1. Various financial instruments usually serve one of two distinct purposes: to store value or to transfer risk. Name a financial instrument used for each purpose.
2. Many people believe that despite ongoing financial innovations, cash will always be with us to some degree as a form of money. What core principle could justify this view?
3. When you apply for a loan, you are required to answer lots of questions. Why? Why is the set of questions you must answer standardized?
4. Why do you think the global financial system has become more globally integrated over time? Can you think of any downside to this increased integration?
5. Could the dollar still function as the unit of account in a totally cashless society?
6. Give four examples of ACH transactions you Might make.
7. Under what circumstance might you expect barter to reemerge in an economy that has flat money as a means of payment? Can you think of an example of a country where this has happened recently?
8. While we often associate informal financial arrangements with poorer countries where financial systems are less developed, informal arrangements often coexist with even the most developed financial system. What advantages might there be to engaging in informal arrangements rather that utilizing the formal financial sector? LO1
Data Questions
1. Go to the FRED website (http://research.stlouisfed.org/fed2). Register to setup your own account. Doing so will allow you to save and update graphs, alter them for submitting assignments and making presentations, and receive a notice whenever the data is updated.

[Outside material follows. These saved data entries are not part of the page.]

(* ===== verification/GicSpec.v ===== *)
(** What the driver of the interrupt controller does to a controller whose registers behave as
    the architecture says, and what it finds in a device tree. *)
From Stdlib Require Import Strings.String.
From stdpp Require Import base list strings.
From S2P Require Import Prelude BitField Addresses Dtb DtbSpec Gic.

(** *** The hardware *)

Inductive flag_kind := Enabled | Pending | Active.
Inductive byte_kind := Priority | Target.
#[export] Instance flag_kind_eq : EqDecision flag_kind.
Proof. solve_decision. Defined.
#[export] Instance byte_kind_eq : EqDecision byte_kind.
Proof. solve_decision. Defined.

(** Writing a one sets or clears the flag, reading either register shows it. *)
Definition set_reg (k : flag_kind) : Z :=
  match k with
  | Enabled => dist_regs.ISENABLER_N | Pending => dist_regs.ISPENDR_N | Active => dist_regs.ISACTIVER_N
  end.
Definition clear_reg (k : flag_kind) : Z :=
  match k with
  | Enabled => dist_regs.ICENABLER_N | Pending => dist_regs.ICPENDR_N | Active => dist_regs.ICACTIVER_N
  end.
Definition byte_reg (k : byte_kind) : Z :=
  match k with Priority => dist_regs.IPRIORITYR_N | Target => dist_regs.ITARGETSR_N end.

(** The interrupts the distributor has registers for *)
Definition irq (id : Z) : Prop := 0 ≤ id < 1024.

(** A controller with its distributor at [dist] and the interface of the processor at [cpu].
    Some flags cannot be changed by writing ([stuck]: unimplemented interrupts, interrupts that
    are always enabled, a level that is still asserted), and some bits of the bytes cannot
    ([writable]). *)
Class GicHardware (D : Type) `{Mmio D} (dist cpu : Z) := {
  flag : D → flag_kind → Z → bool;
  byte : D → byte_kind → Z → Z;
  edge : D → Z → bool;
  stuck : D → flag_kind → Z → bool;
  writable : D → byte_kind → Z → Z;
  edge_fixed : D → Z → bool;
  byte_range d k id : 0 ≤ byte d k id < 256;
  read_flags d k n : 0 ≤ n < 32 → ∃ w, mmio_read (dist + 4 * (set_reg k + n)) d = (w, d) ∧
    ∀ i, 0 ≤ i < 32 → Z.testbit w i = flag d k (32 * n + i);
  write_set d k n v : 0 ≤ n < 32 → 0 ≤ v < 2 ^ 32 →
    let d' := mmio_write (dist + 4 * (set_reg k + n)) v d in
    (∀ k' id, irq id → flag d' k' id = flag d k' id ||
      bool_decide (k' = k ∧ id / 32 = n ∧ stuck d k id = false) && Z.testbit v (id mod 32)) ∧
    (∀ k' id, irq id → byte d' k' id = byte d k' id) ∧ (∀ id, irq id → edge d' id = edge d id);
  write_clear d k n v : 0 ≤ n < 32 → 0 ≤ v < 2 ^ 32 →
    let d' := mmio_write (dist + 4 * (clear_reg k + n)) v d in
    (∀ k' id, irq id → flag d' k' id = flag d k' id &&
      negb (bool_decide (k' = k ∧ id / 32 = n ∧ stuck d k id = false) && Z.testbit v (id mod 32))) ∧
    (∀ k' id, irq id → byte d' k' id = byte d k' id) ∧ (∀ id, irq id → edge d' id = edge d id);
  read_bytes d k n : 0 ≤ n < 256 → ∃ w, mmio_read (dist + 4 * (byte_reg k + n)) d = (w, d) ∧ 0 ≤ w < 2 ^ 32 ∧
    ∀ i, 0 ≤ i < 4 → Z.shiftr w (i * 8) mod 256 = byte d k (4 * n + i);
  write_bytes d k n v : 0 ≤ n < 256 → 0 ≤ v < 2 ^ 32 →
    let d' := mmio_write (dist + 4 * (byte_reg k + n)) v d in
    (∀ k' id, irq id → byte d' k' id =
      if bool_decide (k' = k ∧ id / 4 = n) then
        Z.lor (Z.ldiff (byte d k id) (writable d k id)) (Z.land (Z.shiftr v (id mod 4 * 8) mod 256) (writable d k id))
      else byte d k' id) ∧
    (∀ k' id, irq id → flag d' k' id = flag d k' id) ∧ (∀ id, irq id → edge d' id = edge d id);
  read_cfg d n : 0 ≤ n < 64 → ∃ w, mmio_read (dist + 4 * (dist_regs.ICFGR_N + n)) d = (w, d) ∧ 0 ≤ w < 2 ^ 32 ∧
    ∀ i, 0 ≤ i < 16 → Z.testbit w (2 * i + 1) = edge d (16 * n + i);
  write_cfg d n v : 0 ≤ n < 64 → 0 ≤ v < 2 ^ 32 →
    let d' := mmio_write (dist + 4 * (dist_regs.ICFGR_N + n)) v d in
    (∀ id, irq id → edge d' id =
      if bool_decide (id / 16 = n ∧ edge_fixed d id = false) then Z.testbit v (2 * (id mod 16) + 1) else edge d id) ∧
    (∀ id, irq id → edge_fixed d' id = edge_fixed d id) ∧
    (∀ k' id, irq id → flag d' k' id = flag d k' id) ∧ (∀ k' id, irq id → byte d' k' id = byte d k' id);
  (** The end of an interrupt: [EOIR] drops its priority, [DIR] deactivates it. *)
  write_eoir d id : irq id → let d' := mmio_write (cpu + 4 * cpu_regs.EOIR) id d in
    (∀ k' id', irq id' → (k', id') ≠ (Active, id) → flag d' k' id' = flag d k' id') ∧
    (∀ k' id', irq id' → byte d' k' id' = byte d k' id') ∧ (∀ id', irq id' → edge d' id' = edge d id');
  write_dir d id : irq id → let d' := mmio_write (cpu + 4 * cpu_regs.DIR) id d in
    (∀ k' id', irq id' → flag d' k' id' = if bool_decide ((k', id') = (Active, id)) then false else flag d k' id') ∧
    (∀ k' id', irq id' → byte d' k' id' = byte d k' id') ∧ (∀ id', irq id' → edge d' id' = edge d id');
}.

(** *** Flags *)

Section flags.
Context {D : Type} `{HM : Mmio D} `{BF : BitField} {BV : BitVec} {E : Type}.
Variable self : GenericInterruptController.
Context {HW : GicHardware D (distributor_base self) (cpu_base self)}.

(** Only the flag [k] of [id] may differ, and it is [b] unless it is stuck. *)
Definition flag_changed (d d' : D) (k : flag_kind) (id : Z) (b : bool) : Prop :=
  (∀ k' id', irq id' → flag d' k' id' =
     if bool_decide ((k', id') = (k, id) ∧ stuck d k id = false) then b else flag d k' id') ∧
  (∀ k' id', irq id' → byte d' k' id' = byte d k' id') ∧ (∀ id', irq id' → edge d' id' = edge d id').

Lemma land_bit w i : 0 ≤ i → negb (Z.land w (Z.shiftl 1 i) =? 0) = Z.testbit w i.
Proof.
  intros Hi. rewrite Z.shiftl_1_l. destruct (Z.testbit w i) eqn:Hw.
  - apply negb_true_iff, Z.eqb_neq. intros H0.
    assert (Z.testbit (Z.land w (2 ^ i)) i = false) as Hf by (rewrite H0; apply Z.testbit_0_l).
    by rewrite Z.land_spec, Hw, Z.pow2_bits_true in Hf by done.
  - apply negb_false_iff, Z.eqb_eq, Z.bits_inj'. intros j Hj. rewrite Z.land_spec, Z.testbit_0_l.
    rewrite Z.pow2_bits_eqb by done. destruct (Z.eqb_spec i j) as [->|]; [by rewrite Hw|by rewrite andb_false_r].
Qed.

2. To begin using FRED, plot the consumer price index (FRED code: CPIAUCSL) and find the date and level of the latest observation. Then, plot the inflation rate measured as the person change from a year ago of this index.
3. Plot the level of real GDP (FRED code: GDPC1). Then, plot the rate of economic growth as the percent change from a year ago of this index. Describe how real GDP behaves in recessions, which are denoted in the FRED graph by vertical shaded bars. If you registered on FRED (as in Data Exploration problem 1 on the previous page), save the graph so that you recall and update it easily when new observations becomes available.
4. Examine nominal GDP (FRED code: GDP) by repeating the steps in Data Exploration problem 3. Based on the figure showing percent change from a year ago, what was special about the behavior of nominal GDP during the financial crisis of 2007-2009 compared to previous decades?
5. Plot on one figure the percent change from a year ago of both the GDP deflator (FRED code: GDPDEF) and real GDP (FRED code: GDPC1). How does the GDP deflator link nominal and real GDP? Since the mid-1980s, does it fluctuate more or less than real GDP?
6. Probably the most famous stock index is the Dow Jones industrial Average. Plot this index (FRED code: DJIA) over the period from 1960 to the present. LO2
7. Plot the percent change from a year ago of the Dow Jones Industrial Average (FRED code: DJIA). Discuss the behavior of changes in the index before, during, and after recession periods, which are indicated by the vertical, Shaded bars in the graph. LO2
8. Do changes in stock values affect the wealth of households? Beginning in 1960, plot on a quarterly basis the percent change from a year ago of the Dow Jones Industrial Average (FRED code: DJIA) and the percent change from a year ago of household net worth (FRED code: TNWBSHNO). Compare the two lines.